(** The search fails, so the run ends with exit code 1 and the README as
    it was. *)
Lemma main_exit_code_witness :
  let fs : file_system := {[ README := readme_with [] ]} in
  exists s,
    sample_load_config [query_down] (str "config.yaml") fs = Ok s /\
    let cfg := set_config s in
    let search := search_repositories sample_http_search (set_queries s) (set_per_page s)
                    (set_max_pages s) in
    let build repos := build_table_rows ascii_lower sample_parse_iso_time
                         sample_http_user_location (List.map item_repo repos) cfg
                         sample_now in
    let update rows := update_readme ascii_lower README rows (set_max_total s)
                         (max_description_length cfg) (exclude_keywords cfg)
                         (set_prune_existing s) fs in
    (1 = 1 /\ fs = fs /\
     exists msg,
       sample_print msg = Ok tt /\
       (search = Raise (RuntimeError msg) \/
        (exists repos, search = Ok repos /\ build repos = Raise (RuntimeError msg)) \/
        (exists repos rows,
           search = Ok repos /\ build repos = Ok rows /\ msg = MSG_NO_MARKERS /\
           update rows = (Raise (RuntimeError MSG_NO_MARKERS), fs)))) \/
    (1 = 0 /\
     exists repos rows added,
       search = Ok repos /\ build repos = Ok rows /\
       fst (update rows) = Ok added /\ sample_print added = Ok tt).
Proof.
  intros fs.
  assert (H : main ascii_lower sample_parse_iso_time sample_http_user_location
                sample_http_search (sample_load_config [query_down]) sample_print
                sample_print (str "config.yaml") README sample_now fs = (Ok 1, fs)).
  { vm_compute. reflexivity. }
  exact (main_exit_code ascii_lower sample_parse_iso_time sample_http_user_location
           sample_http_search (sample_load_config [query_down]) sample_print
           sample_print (str "config.yaml") README sample_now fs fs 1 H).
Defined.

(** The rows built from the two sample repositories are merged into an
    empty block. *)
Lemma update_readme_accepts_built_rows_witness :
  fst (update_readme ascii_lower README [built_row_notes; built_row_ai_chat] 0 12 [] false
         {[ README := readme_with [] ]}) <> Raise IndexError.
Proof.
  exact (proj2 (update_readme_accepts_built_rows ascii_lower sample_parse_iso_time
                  sample_http_user_location [repo_popular; repo_homepage_50]
                  (sample_config true) sample_now [built_row_notes; built_row_ai_chat]
                  README 0 12 [] false {[ README := readme_with [] ]} sample_build)).
Defined.
Inductive Outcome (pd : GKEGatewayProviderData)
  (data : BackendServiceDataSourceModel)
  (project : string) (region : types.String) (w : Run)
  : Flow unit * Run -> Prop :=
| scope_absent err :
    failure (listAnswer pd project region) = Some err ->
    is404 err = true ->
    Outcome pd data project region w
      (Returned, called (listCall project region) w)
| iteration_failed err :
    failure (listAnswer pd project region) = Some err ->
    is404 err = false ->
    Outcome pd data project region w
      (Returned,
       failed "Unable to iterate over forwarding rules"
         ("Error calling Google API: " ++ error_text err)
         (called (listCall project region) w))
| no_rule :
    failure (listAnswer pd project region) = None ->
    matchingRules data (listAnswer pd project region) = [] ->
    Outcome pd data project region w
      (Returned, called (listCall project region) w)
| many_rules a b rest :
    failure (listAnswer pd project region) = None ->
    matchingRules data (listAnswer pd project region) = a :: b :: rest ->
    Outcome pd data project region w
      (Returned,
       failed "Multiple matching forwarding rules found"
         (forwardingRulesDebugMessage (a :: b :: rest))
         (called (listCall project region) w))
| target_panic rule :
    Located pd data project region rule ->
    strings.Contains (computepb.GetTarget rule) "/" = false ->
    Outcome pd data project region w
      (Panicked (IndexOutOfRange (-1) 1), called (listCall project region) w)
| unsupported rule pre kind name :
    Located pd data project region rule ->
    strings.Split (computepb.GetTarget rule) "/" = pre ++ [kind; name] ->
    String.eqb kind "targetHttpsProxies" = false ->
    Outcome pd data project region w
      (Returned,
       failed "Unsupported target type for forwarding rule"
         ("The " ++ computepb.GetName rule
            ++ " forwarding rule has a target with a type of " ++ kind
            ++ " which is currently unsupported by this provider.")
         (called (listCall project region) w))
| proxy_failed rule proxyName err :
    Targeted pd data project region rule proxyName ->
    proxyAnswer pd project region proxyName = Err err ->
    Outcome pd data project region w
      (Returned,
       failed ("Error looking up HTTPS target proxy " ++ proxyName)
         ("Error calling Google API: " ++ error_text err)
         (called (proxyCall project region proxyName)
            (called (listCall project region) w)))
| urlMap_failed rule proxyName urlMapName err :
    Proxied pd data project region rule proxyName urlMapName ->
    urlMapAnswer pd project region urlMapName = Err err ->
    Outcome pd data project region w
      (Returned,
       failed ("Error looking up URL map " ++ urlMapName)
         ("Error calling Google API: " ++ error_text err)
         (called (urlMapCall project region urlMapName)
            (called (proxyCall project region proxyName)
               (called (listCall project region) w))))
| no_service rule proxyName urlMapName urlMap :
    Mapped pd data project region rule proxyName urlMapName urlMap ->
    eligibleBackendServicePaths urlMap = [] ->
    Outcome pd data project region w
      (Returned,
       failed "No backend services found" EmptyString
         (called (urlMapCall project region urlMapName)
            (called (proxyCall project region proxyName)
               (called (listCall project region) w))))
| many_services rule proxyName urlMapName urlMap p1 p2 ps :
    Mapped pd data project region rule proxyName urlMapName urlMap ->
    eligibleBackendServicePaths urlMap = map Some (p1 :: p2 :: ps) ->
    Outcome pd data project region w
      (Returned,
       failed "Multiple backend services found"
         (("The following backend services matched:" ++ nl ++ nl)
            ++ lines (map lastSegment (p1 :: p2 :: ps)))
         (called (urlMapCall project region urlMapName)
            (called (proxyCall project region proxyName)
               (called (listCall project region) w))))
| path_panic rule proxyName urlMapName urlMap before after :
    Mapped pd data project region rule proxyName urlMapName urlMap ->
    eligibleBackendServicePaths urlMap = map Some before ++ None :: after ->
    Outcome pd data project region w
      (Panicked NilDereference,
       called (urlMapCall project region urlMapName)
         (called (proxyCall project region proxyName)
            (called (listCall project region) w)))
| service_failed rule proxyName urlMapName urlMap path err :
    Mapped pd data project region rule proxyName urlMapName urlMap ->
    eligibleBackendServicePaths urlMap = [Some path] ->
    backendServiceAnswer pd project region (lastSegment path) = Err err ->
    Outcome pd data project region w
      (Returned,
       failed ("Error looking up backend service " ++ lastSegment path)
         ("Error calling Google API: " ++ error_text err)
         (called (backendServiceCall project region (lastSegment path))
            (called (urlMapCall project region urlMapName)
               (called (proxyCall project region proxyName)
                  (called (listCall project region) w)))))
| service_stored rule proxyName urlMapName urlMap path backendService :
    Mapped pd data project region rule proxyName urlMapName urlMap ->
    eligibleBackendServicePaths urlMap = [Some path] ->
    backendServiceAnswer pd project region (lastSegment path)
    = Ok backendService ->
    Outcome pd data project region w
      (Continue tt,
       stored (storedModel data backendService)
         (called (backendServiceCall project region (lastSegment path))
            (called (urlMapCall project region urlMapName)
               (called (proxyCall project region proxyName)
                  (called (listCall project region) w))))).

(** The response before [Read] resolves anything: the diagnostics of the
    configuration, each once. *)
Definition configDiagnostics (diags : diag.Diagnostics) : diag.Diagnostics :=
  diag.Append [] diags.

(** The four calls of a complete resolution, in the order of the
    pipeline. *)
Definition pipelineCalls (project : string) (region : types.String)
  (proxyName urlMapName serviceName : string) : list ClientCall :=
  [listCall project region;
   proxyCall project region proxyName;
   urlMapCall project region urlMapName;
   backendServiceCall project region serviceName].

(** A provider as [cloud], answering [proxy] for every proxy, [urlMap] for
    every URL map and [service name] for the backend service [name]. *)
Definition cloudAnswering (it : ForwardingRuleIterator)
  (proxy : result computepb.TargetHttpsProxy)
  (urlMap : result computepb.UrlMap)
  (service : string -> result computepb.BackendService)
  : GKEGatewayProviderData :=
  {| backendServicesClient := fun _ name => service name;
     forwardingRulesClient := fun _ _ => it;
     globalForwardingRulesClient := fun _ => it;
     project := types.StringNull;
     region := types.StringNull;
     regionBackendServicesClient := fun _ _ name => service name;
     regionTargetHttpsProxiesClient := fun _ _ _ => proxy;
     regionUrlMapsClient := fun _ _ _ => urlMap;
     targetHttpsProxiesClient := fun _ _ => proxy;
     urlMapsClient := fun _ _ => urlMap |}.

Definition proxy_1 : computepb.TargetHttpsProxy :=
  {| computepb.thp_UrlMap :=
       Some "https://www.googleapis.com/compute/v1/projects/my-gcp-project/global/urlMaps/url-map-1" |}.

Definition notFound : error := APIError 404 "googleapi: Error 404: not found".

(** A URL map whose default route action splits the traffic between
    [svc-1] and a weighted backend service without backend service. *)
Definition unsetWeightUrlMap : computepb.UrlMap :=
  {| computepb.DefaultRouteAction :=
       Some {| computepb.FaultInjectionPolicy := None;
               computepb.WeightedBackendServices :=
                 [ {| computepb.wbs_BackendService := Some svc_1;
                      computepb.Weight := Some 90%N |};
                   {| computepb.wbs_BackendService := None;
                      computepb.Weight := Some 10%N |} ] |};
     computepb.DefaultService := None;
     computepb.PathMatchers := [] |}.

(** The provider [pd] with [it] for the listing of its forwarding rules,
    global and regional. *)
Definition withForwardingRules (pd : GKEGatewayProviderData)
  (it : ForwardingRuleIterator) : GKEGatewayProviderData :=
  {| backendServicesClient := backendServicesClient pd;
     forwardingRulesClient := fun _ _ => it;
     globalForwardingRulesClient := fun _ => it;
     project := project pd;
     region := region pd;
     regionBackendServicesClient := regionBackendServicesClient pd;
     regionTargetHttpsProxiesClient := regionTargetHttpsProxiesClient pd;
     regionUrlMapsClient := regionUrlMapsClient pd;
     targetHttpsProxiesClient := targetHttpsProxiesClient pd;
     urlMapsClient := urlMapsClient pd |}.

(** A request for the gateway [gateway] of the namespace [namespace]. *)
Definition requestFor (namespace gateway : string)
  : BackendServiceDataSourceModel :=
  {| BackendService := None;
     Gateway := types.StringValue gateway;
     Namespace := types.StringValue namespace;
     Project := types.StringValue "my-gcp-project";
     Region := types.StringNull |}.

┄┄┄┄┄┄

Brief >> Copy each line holding "serviceName" from the material above.

Exercise response >>
  (proxyName urlMapName serviceName : string) : list ClientCall :=
   backendServiceCall project region serviceName].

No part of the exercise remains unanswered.